# YOUR TASK
Go through the data below and return each line where the string "destruct" occurs.

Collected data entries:
--------------------------------------------------

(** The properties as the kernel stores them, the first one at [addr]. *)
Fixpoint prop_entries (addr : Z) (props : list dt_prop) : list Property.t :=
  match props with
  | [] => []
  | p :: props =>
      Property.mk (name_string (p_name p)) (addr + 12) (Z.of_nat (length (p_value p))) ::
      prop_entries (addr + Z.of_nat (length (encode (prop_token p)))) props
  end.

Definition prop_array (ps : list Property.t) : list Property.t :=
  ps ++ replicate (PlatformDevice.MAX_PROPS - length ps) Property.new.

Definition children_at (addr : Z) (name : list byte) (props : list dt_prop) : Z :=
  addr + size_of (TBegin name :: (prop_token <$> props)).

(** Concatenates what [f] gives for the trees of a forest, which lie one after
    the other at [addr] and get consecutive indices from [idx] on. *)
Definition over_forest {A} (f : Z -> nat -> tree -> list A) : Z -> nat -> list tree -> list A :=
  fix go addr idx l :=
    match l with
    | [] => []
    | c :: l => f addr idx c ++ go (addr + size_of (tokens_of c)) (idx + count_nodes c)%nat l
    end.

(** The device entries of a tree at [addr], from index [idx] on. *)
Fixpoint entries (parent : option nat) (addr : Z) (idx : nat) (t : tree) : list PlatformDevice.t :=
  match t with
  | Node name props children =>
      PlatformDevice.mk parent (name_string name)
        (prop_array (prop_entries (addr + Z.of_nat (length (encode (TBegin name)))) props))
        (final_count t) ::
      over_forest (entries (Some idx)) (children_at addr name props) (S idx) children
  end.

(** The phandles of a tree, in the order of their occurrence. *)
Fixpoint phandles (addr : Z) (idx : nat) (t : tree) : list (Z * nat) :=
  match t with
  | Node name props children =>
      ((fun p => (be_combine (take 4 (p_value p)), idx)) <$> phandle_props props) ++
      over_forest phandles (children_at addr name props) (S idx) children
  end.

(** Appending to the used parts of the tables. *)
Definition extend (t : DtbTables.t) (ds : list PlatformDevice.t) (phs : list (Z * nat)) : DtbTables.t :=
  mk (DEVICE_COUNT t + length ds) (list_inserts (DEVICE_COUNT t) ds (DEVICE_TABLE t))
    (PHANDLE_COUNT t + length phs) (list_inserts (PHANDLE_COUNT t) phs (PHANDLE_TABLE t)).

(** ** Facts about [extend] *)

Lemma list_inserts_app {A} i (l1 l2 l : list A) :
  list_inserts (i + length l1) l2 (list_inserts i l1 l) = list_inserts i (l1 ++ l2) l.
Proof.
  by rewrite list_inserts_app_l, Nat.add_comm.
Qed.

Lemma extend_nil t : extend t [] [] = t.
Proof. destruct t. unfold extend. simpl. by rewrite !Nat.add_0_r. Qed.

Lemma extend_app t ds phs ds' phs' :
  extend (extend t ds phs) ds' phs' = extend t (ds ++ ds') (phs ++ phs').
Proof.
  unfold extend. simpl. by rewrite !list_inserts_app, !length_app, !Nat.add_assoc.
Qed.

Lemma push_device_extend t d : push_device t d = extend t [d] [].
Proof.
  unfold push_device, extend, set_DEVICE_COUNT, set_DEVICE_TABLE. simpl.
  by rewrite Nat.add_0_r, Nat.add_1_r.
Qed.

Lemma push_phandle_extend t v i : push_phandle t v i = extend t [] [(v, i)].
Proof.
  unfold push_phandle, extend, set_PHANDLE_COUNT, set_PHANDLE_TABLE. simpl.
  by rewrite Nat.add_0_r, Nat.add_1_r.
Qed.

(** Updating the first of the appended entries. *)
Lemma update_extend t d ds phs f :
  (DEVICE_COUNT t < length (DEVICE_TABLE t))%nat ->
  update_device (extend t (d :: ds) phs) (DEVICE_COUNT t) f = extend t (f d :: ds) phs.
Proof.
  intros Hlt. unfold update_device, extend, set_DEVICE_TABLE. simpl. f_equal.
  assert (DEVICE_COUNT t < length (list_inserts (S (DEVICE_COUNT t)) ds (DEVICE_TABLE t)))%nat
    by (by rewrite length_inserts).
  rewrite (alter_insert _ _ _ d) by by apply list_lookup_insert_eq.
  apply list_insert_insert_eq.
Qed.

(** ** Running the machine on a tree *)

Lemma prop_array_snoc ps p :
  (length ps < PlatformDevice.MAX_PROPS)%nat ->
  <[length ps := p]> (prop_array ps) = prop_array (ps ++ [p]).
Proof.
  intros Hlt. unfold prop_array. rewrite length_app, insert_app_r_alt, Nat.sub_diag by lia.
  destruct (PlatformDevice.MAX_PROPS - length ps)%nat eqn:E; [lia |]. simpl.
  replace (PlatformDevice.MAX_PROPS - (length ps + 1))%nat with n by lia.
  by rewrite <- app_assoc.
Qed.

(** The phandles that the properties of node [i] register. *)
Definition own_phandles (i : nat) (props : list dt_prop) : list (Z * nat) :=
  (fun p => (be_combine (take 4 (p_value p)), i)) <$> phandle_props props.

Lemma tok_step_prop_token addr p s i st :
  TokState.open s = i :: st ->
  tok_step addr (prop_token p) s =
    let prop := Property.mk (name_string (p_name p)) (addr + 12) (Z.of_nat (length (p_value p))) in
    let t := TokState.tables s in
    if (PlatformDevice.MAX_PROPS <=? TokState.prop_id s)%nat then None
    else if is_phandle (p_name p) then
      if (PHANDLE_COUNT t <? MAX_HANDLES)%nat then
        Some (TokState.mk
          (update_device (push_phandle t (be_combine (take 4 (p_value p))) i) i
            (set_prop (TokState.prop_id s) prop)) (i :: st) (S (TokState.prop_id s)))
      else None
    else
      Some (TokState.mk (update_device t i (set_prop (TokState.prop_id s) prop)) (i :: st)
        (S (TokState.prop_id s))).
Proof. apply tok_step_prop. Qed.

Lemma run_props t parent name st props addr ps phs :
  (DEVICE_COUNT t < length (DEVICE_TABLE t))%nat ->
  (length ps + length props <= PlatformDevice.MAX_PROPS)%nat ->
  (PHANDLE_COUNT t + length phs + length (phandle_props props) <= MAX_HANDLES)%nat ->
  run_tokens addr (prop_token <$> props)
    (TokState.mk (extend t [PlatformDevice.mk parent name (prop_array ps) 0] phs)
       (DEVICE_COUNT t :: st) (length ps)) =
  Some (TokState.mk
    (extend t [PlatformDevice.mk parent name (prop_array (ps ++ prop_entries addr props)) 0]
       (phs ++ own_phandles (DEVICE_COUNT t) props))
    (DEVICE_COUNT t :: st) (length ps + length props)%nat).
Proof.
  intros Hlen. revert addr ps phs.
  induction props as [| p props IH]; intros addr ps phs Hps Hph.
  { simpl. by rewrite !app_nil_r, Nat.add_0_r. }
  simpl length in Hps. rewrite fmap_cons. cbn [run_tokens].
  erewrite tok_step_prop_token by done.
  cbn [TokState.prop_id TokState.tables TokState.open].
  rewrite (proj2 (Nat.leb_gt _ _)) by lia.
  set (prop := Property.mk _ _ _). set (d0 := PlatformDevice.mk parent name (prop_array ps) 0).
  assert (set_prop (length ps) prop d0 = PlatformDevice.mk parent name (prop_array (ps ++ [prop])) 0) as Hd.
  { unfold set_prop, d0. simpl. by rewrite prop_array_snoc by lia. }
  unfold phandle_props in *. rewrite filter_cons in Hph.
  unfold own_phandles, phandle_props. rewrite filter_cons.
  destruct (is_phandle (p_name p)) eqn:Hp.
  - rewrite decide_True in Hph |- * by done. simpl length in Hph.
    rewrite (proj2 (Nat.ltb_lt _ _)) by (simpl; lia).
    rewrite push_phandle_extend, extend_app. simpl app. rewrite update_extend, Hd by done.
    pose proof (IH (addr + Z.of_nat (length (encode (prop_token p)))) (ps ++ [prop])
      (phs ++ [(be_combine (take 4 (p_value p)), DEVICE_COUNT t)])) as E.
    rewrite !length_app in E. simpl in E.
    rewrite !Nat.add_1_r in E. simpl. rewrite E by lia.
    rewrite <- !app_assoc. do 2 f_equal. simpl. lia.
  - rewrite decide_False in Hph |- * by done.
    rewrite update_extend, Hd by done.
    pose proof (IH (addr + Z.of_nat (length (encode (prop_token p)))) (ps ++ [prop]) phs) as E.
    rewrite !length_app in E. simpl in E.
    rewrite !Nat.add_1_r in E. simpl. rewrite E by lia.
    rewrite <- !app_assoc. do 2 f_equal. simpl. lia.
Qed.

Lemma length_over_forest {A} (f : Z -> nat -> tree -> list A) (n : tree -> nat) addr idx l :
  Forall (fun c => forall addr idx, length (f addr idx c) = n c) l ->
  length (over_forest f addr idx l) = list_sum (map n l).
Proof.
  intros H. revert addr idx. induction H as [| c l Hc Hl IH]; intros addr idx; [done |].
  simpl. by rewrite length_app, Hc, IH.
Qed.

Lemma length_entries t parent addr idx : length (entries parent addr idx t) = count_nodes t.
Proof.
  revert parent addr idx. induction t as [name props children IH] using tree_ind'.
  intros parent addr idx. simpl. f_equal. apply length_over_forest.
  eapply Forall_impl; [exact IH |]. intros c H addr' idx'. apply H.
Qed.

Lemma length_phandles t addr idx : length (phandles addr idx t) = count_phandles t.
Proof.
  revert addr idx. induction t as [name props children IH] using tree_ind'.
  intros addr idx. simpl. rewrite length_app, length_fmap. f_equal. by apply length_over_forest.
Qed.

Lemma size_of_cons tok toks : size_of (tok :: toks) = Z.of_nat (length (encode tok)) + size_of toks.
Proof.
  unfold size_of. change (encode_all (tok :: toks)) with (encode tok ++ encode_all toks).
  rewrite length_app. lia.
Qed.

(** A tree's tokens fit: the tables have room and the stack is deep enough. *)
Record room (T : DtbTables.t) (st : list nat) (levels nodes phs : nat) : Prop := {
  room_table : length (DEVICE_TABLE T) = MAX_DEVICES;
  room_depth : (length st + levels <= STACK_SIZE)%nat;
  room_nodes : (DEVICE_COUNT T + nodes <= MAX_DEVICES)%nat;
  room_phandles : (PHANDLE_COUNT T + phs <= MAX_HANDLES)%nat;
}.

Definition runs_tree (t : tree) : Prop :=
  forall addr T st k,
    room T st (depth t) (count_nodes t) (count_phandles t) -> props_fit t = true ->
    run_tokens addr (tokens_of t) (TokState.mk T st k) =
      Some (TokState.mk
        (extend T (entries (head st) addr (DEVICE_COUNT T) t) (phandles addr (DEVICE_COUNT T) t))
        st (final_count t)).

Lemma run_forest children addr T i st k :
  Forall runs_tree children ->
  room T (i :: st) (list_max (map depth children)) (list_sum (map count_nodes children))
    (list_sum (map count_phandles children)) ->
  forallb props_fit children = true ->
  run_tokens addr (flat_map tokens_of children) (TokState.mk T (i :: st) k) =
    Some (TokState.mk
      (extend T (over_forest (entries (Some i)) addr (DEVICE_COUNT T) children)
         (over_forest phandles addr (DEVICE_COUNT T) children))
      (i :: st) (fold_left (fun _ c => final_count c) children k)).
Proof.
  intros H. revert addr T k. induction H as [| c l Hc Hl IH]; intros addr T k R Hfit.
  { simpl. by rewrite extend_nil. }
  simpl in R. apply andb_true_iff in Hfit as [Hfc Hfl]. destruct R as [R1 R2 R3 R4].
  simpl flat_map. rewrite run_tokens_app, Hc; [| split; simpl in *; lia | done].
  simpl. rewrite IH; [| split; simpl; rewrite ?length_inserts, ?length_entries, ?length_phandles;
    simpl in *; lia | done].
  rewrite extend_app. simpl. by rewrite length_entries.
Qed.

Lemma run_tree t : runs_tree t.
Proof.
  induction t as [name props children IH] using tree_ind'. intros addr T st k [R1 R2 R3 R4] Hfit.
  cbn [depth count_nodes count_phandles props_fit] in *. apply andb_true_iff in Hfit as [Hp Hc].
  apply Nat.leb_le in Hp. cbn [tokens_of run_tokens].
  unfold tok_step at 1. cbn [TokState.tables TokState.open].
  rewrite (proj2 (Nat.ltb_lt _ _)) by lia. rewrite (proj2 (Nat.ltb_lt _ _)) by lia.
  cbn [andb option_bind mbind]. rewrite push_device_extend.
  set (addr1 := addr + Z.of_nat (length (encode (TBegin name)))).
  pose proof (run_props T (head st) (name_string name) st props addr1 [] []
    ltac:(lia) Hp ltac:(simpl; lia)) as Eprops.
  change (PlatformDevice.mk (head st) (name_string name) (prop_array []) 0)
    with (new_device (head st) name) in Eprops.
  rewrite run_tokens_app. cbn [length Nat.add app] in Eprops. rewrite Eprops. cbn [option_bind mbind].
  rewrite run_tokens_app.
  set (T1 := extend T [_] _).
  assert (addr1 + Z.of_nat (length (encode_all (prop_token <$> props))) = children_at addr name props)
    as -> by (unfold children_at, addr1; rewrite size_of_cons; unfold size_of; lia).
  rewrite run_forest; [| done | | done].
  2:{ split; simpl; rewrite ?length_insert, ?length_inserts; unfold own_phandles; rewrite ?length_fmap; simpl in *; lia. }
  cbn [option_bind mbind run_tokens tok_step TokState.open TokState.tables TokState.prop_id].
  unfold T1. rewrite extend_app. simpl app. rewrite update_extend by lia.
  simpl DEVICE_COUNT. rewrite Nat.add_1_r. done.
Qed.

--------------------------------------------------

# ANSWER TO THE EXERCISE
Proof. destruct t. unfold extend. simpl. by rewrite !Nat.add_0_r. Qed.
  destruct (PlatformDevice.MAX_PROPS - length ps)%nat eqn:E; [lia |]. simpl.
  destruct (is_phandle (p_name p)) eqn:Hp.
  simpl in R. apply andb_true_iff in Hfit as [Hfc Hfl]. destruct R as [R1 R2 R3 R4].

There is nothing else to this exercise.